Sketch for Survival is the idea of Norfolk based charity Explorers against Extinction. The organisers ask wildlife artists and celebrities to help them raise awareness about the illegal wildlife trade and threat of species extinction by donating a 26-minute sketch or other original artwork of an endangered species, because an elephant is poached for its tusks in the wild every 26 minutes.
The charity received over four hundred artworks from professional artists in more than 30 different countries in support of their 2018 initiative. Over sixty rare and endangered species around the globe, including elephant, rhino and tiger – the three species most at risk from the multi-billion-dollar illegal wildlife trade - were depicted.
The two-month exhibition ended Sunday in Norwich. Other venues on the tour included [email protected] on London’s South Bank and the Salmagundi Club, Fifth Avenue, New York.
The whole collection went under the hammer via online auction on Sunday night, selling for over £50,000 - a new record for the charity.
Wallace & Gromit creator, Nick Park’s artwork saw a fierce bidding battle late on Sunday with the hammer finally falling at £4,400. As Trustee Sara White says, “The starting bid on many pieces is just £50 so seeing Nick Park’s exceed £4,000 was a very special moment for us as organisers. We’ve written many letters and emails over the past couple of years – it can take a long time to secure some of these artworks.”

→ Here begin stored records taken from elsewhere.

(* ===== verification/Rescale.v ===== *)
(** * Rescale: redistributing GPUs between models

    The model of [rescale.go] of [internal/engines/allocation] and of the fair-share
    pass with rescale on ([GreedyByScoreOptimizer.Optimize], without cohort
    borrowing): the groups of models that compete for one accelerator under one
    budget, the split of the budget among them ([WaterFill]), the split of a model's
    share among its roles, and the whole replicas reclaimed or filled to get there.

    The pass state is that of [Greedy].  Go updates the budgets and the counter of
    free GPUs in place; here they are returned.

    The theorems are in [RescaleSafety] (one model), [RescalePass] (all groups) and
    [OptimizePass] (a whole pass). *)
From Stdlib Require Import ZArith Lia String Ascii SpecFloat Reals Lra.
From stdpp Require Import base gmap strings list sorting fin_maps.
From S2P Require Import Prelude Accelerator Budget NodeView GoFloat GoCmp Domain Signals WaterFill ScaleDown PairFit ScaleUp Attribution Greedy.
Open Scope Z_scope.

(** ** Flags and readings *)
Record RescaleFlags := MkFlags { rf_Cluster : bool; rf_ByNamespace : gmap string bool }.

Definition any_enabled (f : RescaleFlags) : bool := rf_Cluster f || negb (bool_decide (rf_ByNamespace f = ∅)).

Definition enabledForScope (f : RescaleFlags) (namespace : string) (namespaceScoped : bool) : bool :=
  if namespaceScoped then default false (rf_ByNamespace f !! namespace) else rf_Cluster f.

Definition hold_of (e : NamedAnalyzerResult) (role : string) : RoleHold := default (MkHold false false) (Holds e !! role).

Definition variantsOnType (vcs : list variantRecord) (accType : string) : list variantRecord :=
  filter (λ vc, SameName (rec_Acc vc) accType = true) vcs.

Definition modelRolesOnType (vcs : list variantRecord) (accType : string) : list string := rolesOf (variantsOnType vcs accType).

(** The accelerator all variants share; [None] for several or none. *)
Fixpoint single_acc (accType : string) (vcs : list variantRecord) : option string :=
  match vcs with
  | [] => if String.eqb accType "" then None else Some accType
  | vc :: vcs =>
      if String.eqb (rec_Acc vc) "" then single_acc accType vcs
      else if String.eqb accType "" then single_acc (rec_Acc vc) vcs
      else if SameName accType (rec_Acc vc) then single_acc accType vcs else None
  end.
Definition singleAccType (vcs : list variantRecord) : option string := single_acc "" vcs.

Section readings.
Context (stateMap : gmap string VariantReplicaState).

Definition current_gpus (v : string) : Z := st_CurrentReplicas (state_of stateMap v) ⊠ gpusPerReplicaFromState stateMap v.

Definition positive_bound (b : option Z) : option Z := match b with Some m => if 0 <? m then Some m else None | None => None end.

Definition min_gpus (v : string) : Z :=
  match positive_bound (st_MinReplicas (state_of stateMap v)) with
  | Some m => m ⊠ gpusPerReplicaFromState stateMap v
  | None => 0
  end.

Definition roleCurrentGPUs (records : list variantRecord) (accType role : string) : Z :=
  foldl (λ t vc, t ⊞ current_gpus (rec_Name vc)) 0 (variantsForRole (variantsOnType records accType) role).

Stephen Fry’s 26 minute elephant sketch sold for £2,400 with the star taking to Twitter on Saturday to pledge his support. Other celebrity artworks under the hammer included Dames Judi Dench and Helen Mirren, Sir Ranulph Fiennes, Frederick Forsyth, Richard E Grant, Sophie Thompson and Mary Berry.
Funds raised support frontline conservation. The headline project this year is an elephant anti-poaching initiative with non-profit African Parks in Garamba National Park, Democratic Republic of Congo. Garamba, a UNESCO World Heritage site used to be home to more than 22,000 elephants but today only 1200 remain. A new anti-poaching canine unit will better equip Garamba’s teams to address threats.
The charity is also supporting Fauna & Flora International (FFI) by donating funds to Tiger Conservation and Protection Units in Sumatra. Just 4,000 tigers remain worldwide with the critically endangered Sumatran tiger the smallest sub-species.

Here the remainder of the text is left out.